NFT Cock-Fighting Game Is Everything Wrong With Silicon Valley

For the past year a company known as Irreverent Labs have been working on a game called MechaFightClub, which was to be driven by NFT sales and be based on the proud and ancient sport of cockfighting.

Not using actual chickens, mind, they were mech ones, but still.

Here is the game in action, which it was hoped would inspire the sale of a ton of mechabots, the NFTs that players were supposed to buy and then use to fight each other with:

MechaFightClub First Glimpse – Fight Scene in the Cockpit

You may be shocked to hear this after seeing such an accomplished demonstration, but it’s now May 2023 and the game—or collection of concept videos built around NFTs, however you want to describe it—has been essentially cancelled, with the developers announcing an “indefinite hibernation”:

While it would be easy to blame the cancellation on the fact it looked like shit and was built on a dead market, the developers have instead decided to blame the SEC’s recent crypto crackdown, saying “We are an American company, and a lack of clarity is making it difficult for blockchain companies to operate here. In the current regulatory confusion, we simply couldn’t create an in-game economy without concern about the regulatory ramifications.”

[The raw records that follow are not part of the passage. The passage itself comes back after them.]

(** * RAIN-CHECK (app3.py): text extraction, analysis orchestration,
      markup cleaning, report compilation and the page script.

    A shallow embedding of the four functions of [app3.py] that carry the
    pipeline: [extract_text_from_pdf], [clean_markdown], [create_pdf_report]
    and [get_all_analyses_single] (with [call_openai_single]), and of the
    script that calls them on every run of the page.

    Python values are modelled as follows.
    - A [str] is a list of Unicode code points ([N]).
    - A raised exception is the left injection of a sum; a returned value is
      the right injection.
    - The libraries the program calls (PyMuPDF, the OpenAI client, FPDF, the
      file system, the secret store) are outside the repository: they are
      Section variables. The [FPDF] object records the calls made on it;
      whether a call raises is the library's, the file system is the
      predicate [os.path.isfile].
    - What can fail: reading the API key, parsing the upload, a remote
      call, the font check, and every call on the [FPDF] object after
      [add_page]; the program catches none of these.

    The definitions come first (the program, then what the statements need
    to speak about it), the facts and theorems after them. *)

From Stdlib Require Import List NArith ZArith Arith Bool Lia String Ascii.
Import ListNotations.

Set Implicit Arguments.

(* ================================================================== *)
(** * Python strings *)

Module Py.

(** A character is a Unicode code point. *)
Definition char := N.
Definition str := list char.

(** [py "abc"] is the Python string with the same (ASCII) characters. *)
Definition py (s : string) : str :=
  List.map N_of_ascii (list_ascii_of_string s).

(** The double quote (U+0022), and a run of three of them. *)
Definition dquote : char := 34%N.
Definition dq3 : str := [dquote; dquote; dquote].

Definition c_nl : char := 10%N.        (* line feed *)
Definition c_hash : char := 35%N.      (* number sign *)
Definition c_star : char := 42%N.      (* asterisk *)
Definition c_under : char := 95%N.     (* underscore *)
Definition c_tick : char := 96%N.      (* backtick *)

Definition is_nl (c : char) : bool := N.eqb c c_nl.
Definition is_hash (c : char) : bool := N.eqb c c_hash.
Definition is_tick (c : char) : bool := N.eqb c c_tick.

Definition no_hash (c : char) : Prop := is_hash c = false.
Definition no_tick (c : char) : Prop := is_tick c = false.

(** [str.isspace] on one character, which is also what [\s] matches in a
    [str] pattern: CPython's [_PyUnicode_IsWhitespace]. *)
Definition isspace (c : char) : bool :=
  ((9 <=? c) && (c <=? 13) || (28 <=? c) && (c <=? 32)
   || (c =? 133) || (c =? 160) || (c =? 5760)
   || (8192 <=? c) && (c <=? 8202)
   || (c =? 8232) || (c =? 8233) || (c =? 8239) || (c =? 8287)
   || (c =? 12288))%N.

Fixpoint str_eqb (a b : str) : bool :=
  match a, b with
  | [], [] => true
  | x :: a', y :: b' => N.eqb x y && str_eqb a' b'
  | _, _ => false
  end.

(** [lstrip], [rstrip] and [strip] with no argument. *)
Fixpoint lstrip (s : str) : str :=
  match s with
  | c :: s' => if isspace c then lstrip s' else s
  | [] => []
  end.

Definition rstrip (s : str) : str := rev (lstrip (rev s)).

Definition strip (s : str) : str := rstrip (lstrip s).

(** The first character, if there is one, is no white space. *)
Definition head_ok (s : str) : bool :=
  match s with
  | [] => true
  | c :: _ => negb (isspace c)
  end.

(** No two strings of the list are equal. *)
Fixpoint distinct (l : list str) : bool :=
  match l with
  | [] => true
  | x :: l' => negb (existsb (str_eqb x) l') && distinct l'
  end.

(** Exceptions the pipeline can raise or let through. *)
Inductive exn : Type :=
| FileNotFoundError (msg : str)
| ExternalError (origin : str) (detail : N).

Definition result (A : Type) : Type := (exn + A)%type.

End Py.
Import Py.

(* ================================================================== *)
(** * Regular expressions: the fragment [re.sub] is called with *)

Module Re.

(** The patterns of [clean_markdown] are built from literals, alternation,
    sequence and the greedy repetition of one character class. *)
Inductive regex : Type :=
| Lit (w : str)                       (* the characters of w *)
| Alt (r1 r2 : regex)                 (* r1|r2 *)
| Seq (r1 r2 : regex)                 (* r1r2 *)
| Rep (lo : nat) (cls : char -> bool) (* cls{lo,}, greedy *).

Fixpoint is_prefix (w s : str) : bool :=
  match w, s with
  | [], _ => true
  | x :: w', y :: s' => N.eqb x y && is_prefix w' s'
  | _ :: _, [] => false
  end.

(** Length of the longest prefix of [s] whose characters satisfy [p]. *)
Fixpoint span (p : char -> bool) (s : str) : nat :=
  match s with
  | c :: s' => if p c then S (span p s') else 0
  | [] => 0
  end.

(** The lengths of all matches of [r] at the start of [s], in the order in
    which a backtracking matcher finds them: the left alternative before
    the right one, a longer repetition before a shorter one, and in a
    sequence every continuation of an earlier match of the first part
    before any of a later one. *)
Fixpoint all_matches (r : regex) (s : str) : list nat :=
  match r with
  | Lit w => if is_prefix w s then [List.length w] else []
  | Alt r1 r2 => all_matches r1 s ++ all_matches r2 s
  | Seq r1 r2 =>
      flat_map (fun n => List.map (Nat.add n) (all_matches r2 (skipn n s)))
        (all_matches r1 s)
  | Rep lo cls => rev (seq lo (S (span cls s) - lo))
  end.

(** The match [re] reports at the start of [s]: the first one found. *)
Definition match_len (r : regex) (s : str) : option nat :=
  hd_error (all_matches r s).

(** [re.sub(pattern, repl, s)] for a pattern that matches no empty string
    (none of the four patterns of [clean_markdown] does, see
    [patterns_match_nonempty] below): scan left to right; where the pattern
    matches, emit [repl] and resume after the match, otherwise copy the
    character.  [skip] counts the characters of the current match still to
    be dropped. *)
Fixpoint sub_from (r : regex) (repl : str) (skip : nat) (s : str) : str :=
  match s with
  | [] => []
  | c :: s' =>
      match skip with
      | S k => sub_from r repl k s'
      | O =>
          match match_len r s with
          | Some (S k) => repl ++ sub_from r repl k s'
          | _ => c :: sub_from r repl O s'
          end
      end
  end.

Definition sub (r : regex) (repl : str) (s : str) : str := sub_from r repl 0 s.

(** [r] matches a non-empty string at the start of [s]. *)
Definition matches_at (r : regex) (s : str) : bool :=
  match match_len r s with
  | Some (S _) => true
  | _ => false
  end.

(** [r] matches somewhere in [s] ([re.search] finds a non-empty match). *)
Fixpoint has_match (r : regex) (s : str) : bool :=
  match s with
  | [] => false
  | _ :: s' => matches_at r s || has_match r s'
  end.

(** [w in s]: the string [w] occurs in [s]. *)
Fixpoint occurs (w s : str) : bool :=
  is_prefix w s ||
  match s with
  | [] => false
  | _ :: s' => occurs w s'
  end.

End Re.
Import Re.

(* ================================================================== *)
(** * 6) Markdown-cleaning helper *)

(** The pattern [(\*\*|__)]: two asterisks or two underscores. *)
Definition re_bold : regex := Alt (Lit (py "**")) (Lit (py "__")).
(** The pattern [#+\s*] (in one group): one or more number signs, then any
    run of white space. *)
Definition re_heading : regex := Seq (Rep 1 is_hash) (Rep 0 isspace).
(** The pattern of one backtick. *)
Definition re_backtick : regex := Lit (py "`").
(** The pattern [\n{3,}]: three or more line feeds. *)
Definition re_newlines : regex := Rep 3 is_nl.

Definition clean_markdown (text : str) : str :=
  let text := Re.sub re_bold [] text in               (* remove bold markers *)
  let text := Re.sub re_heading [] text in            (* remove headings *)
  let text := Re.sub re_backtick [] text in           (* remove backticks *)
  let text := Re.sub re_newlines [c_nl; c_nl] text in (* collapse line breaks *)
  strip text.

(** The text still holds a bold marker: two asterisks or two underscores
    in a row. *)
Definition has_bold_marker (s : str) : bool :=
  occurs (py "**") s || occurs (py "__") s.

(** The characters [clean_markdown] may drop: the four marker characters
    and white space. *)
Definition is_marker (c : char) : bool :=
  N.eqb c c_star || N.eqb c c_under || is_hash c || is_tick c.

Definition droppable (c : char) : bool := is_marker c || isspace c.

(** The characters of a text that are neither marker nor white space, in
    order. *)
Definition content (s : str) : str := filter (fun c => negb (droppable c)) s.

(** [Subseq a b]: [a] is [b] with some characters deleted. *)
Inductive Subseq : str -> str -> Prop :=
| Subseq_nil : Subseq [] []
| Subseq_keep (c : char) (a b : str) : Subseq a b -> Subseq (c :: a) (c :: b)
| Subseq_drop (c : char) (a b : str) : Subseq a b -> Subseq a (c :: b).

(* ================================================================== *)
(** * Effects: state and exceptions *)

Module Eff.

Section StateError.
Variable St : Type.

(** A computation reads and updates a state of type [St] and either
    returns a value or raises; the state reached is kept in both cases. *)
Definition M (A : Type) : Type := St -> St * result A.

Definition ret (A : Type) (a : A) : M A := fun s => (s, inr a).

Definition raise (A : Type) (e : exn) : M A := fun s => (s, inl e).

Definition bind (A B : Type) (m : M A) (f : A -> M B) : M B :=
  fun s =>
    match m s with
    | (s', inr a) => f a s'
    | (s', inl e) => (s', inl e)
    end.

(** [for x in xs: acc = body acc x], leaving the loop at the first
    exception. *)
Fixpoint for_each (A B : Type) (xs : list A) (body : B -> A -> M B) (acc : B)
  : M B :=
  match xs with
  | [] => ret acc
  | x :: xs' => bind (body acc x) (fun acc' => for_each xs' body acc')
  end.

End StateError.

Arguments ret {St A} a _.
Arguments raise {St A} e _.
Arguments bind {St A B} m f _.
Arguments for_each {St A B} xs body acc _.

End Eff.
Import Eff.

Declare Scope eff_scope.
Delimit Scope eff_scope with eff.
Notation "x <- m ;; k" := (bind m (fun x => k))
  (at level 61, m at next level, right associativity) : eff_scope.
Notation "m ;;; k" := (bind m (fun _ => k))
  (at level 61, right associativity) : eff_scope.
Open Scope eff_scope.

(* ================================================================== *)
(** * Dictionaries *)

(** A [dict] with [str] keys and values, in insertion order. *)
Definition dict : Type := list (str * str).

(** [d.items()]. *)
Definition items (d : dict) : list (str * str) := d.

(** [d[k] = v]: an existing key keeps its place, a new key goes last. *)
Fixpoint dict_set (d : dict) (k v : str) : dict :=
  match d with
  | [] => [(k, v)]
  | (k', v') :: d' =>
      if str_eqb k k' then (k', v) :: d' else (k', v') :: dict_set d' k v
  end.

Definition keys (d : dict) : list str := List.map fst d.

(* ================================================================== *)
(** * 4) Function to extract text from uploaded PDF *)

Module Extractor.

Section Fitz.
(** PyMuPDF: [fitz.open(stream=..., filetype=...)] parses the bytes into a
    document, a sequence of pages, or raises; [page.get_text()] is the text
    of one page. *)
Variable Page : Type.
Variable fitz_open : list Byte.byte -> result (list Page).
Variable get_text : Page -> str.

(** [pdf_file] is the content its [read()] returns. *)
Definition extract_text_from_pdf (pdf_file : list Byte.byte) : result str :=
  match fitz_open pdf_file with
  | inl e => inl e
  | inr doc =>
      let text := fold_left (fun text page => text ++ get_text page) doc [] in
      inr text
  end.

End Fitz.

End Extractor.

(* ================================================================== *)
(** * 7) PDF generation function *)

Module Report.

(** The calls [create_pdf_report] makes on its [FPDF] object. *)
Inductive pdf_op : Type :=
| AddPage
| AddFont (family style fname : str) (uni : bool)
| SetFont (family style : str) (size : N)
| Cell (w h : N) (txt : str) (ln : bool) (align : str)
| Ln (h : N)
| MultiCell (w h : N) (txt : str).

(** A [BytesIO] the document was written to: FPDF serialises the calls
    recorded on the object, so the stream is determined by them; [rewound]
    says that the read position is back at 0. *)
Record BytesIO : Type := { document : list pdf_op; rewound : bool }.

(** What the function allocates and mutates: the [FPDF] object (the calls
    made on it so far, oldest first) and the [BytesIO] objects created. *)
Record heap : Type := { pdf : list pdf_op; buffers : nat }.

Definition FPDF : heap := {| pdf := []; buffers := 0 |}.

(** The library, seen from the program. A call on the [FPDF] object may
    raise: [add_font] reads and parses the font file, [set_font] looks the
    font up, [cell] and [multi_cell] lay the text out with the font's
    tables, [output] serialises the document and embeds the fonts; no call
    of the function is guarded by [try]. [raises done op] is the exception
    of the call [op] made after the calls [done], if it raises, and
    [output_raises done] the one of [output]. *)
Record library : Type := {
  raises : list pdf_op -> pdf_op -> option exn;
  output_raises : list pdf_op -> option exn
}.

You may be equally shocked to hear that a bunch of people who were very into the whole NFT and crypto hustle have now, like the rest of Silicon Valley, lurched towards “AI” instead.

The game’s official YouTube account, which had stopped posting gameplay videos a long time ago (though its Twitter account had kept hyping the game until earlier this week, using mostly AI-generated images), has recently begun posting AI interviews instead, and Decrypt reports (via Web3IsGoingGreat) the company has now pivoted entirely away from games development and towards using machine learning to create “short-form videos from images” instead.

I’m not posting this here to point and laugh at one bad game that was probably never going to be a game and which you’d likely never heard of. I’m posting this because this company got $40 million in funding to make MechaFightClub, and only a year later can just cancel it, shift their entire focus onto a premise as flimsy and ethereal as crypto was and just carry on like nothing happened.

Linette Lopez’s excellent piece last week argued that “Silicon Valley has entered the Hail Mary phase of its business cycle — a desertic part of a tech-industry downturn where desperation can turn into recklessness”. Irreverent Labs going from “mech chicken fighting game” to “AI-driven video creator” in the space of a year is the perfect example of this desperation, a case study in everything wrong with so many companies working in these tech spaces and, even more damningly, the idiots who keep giving them all this money.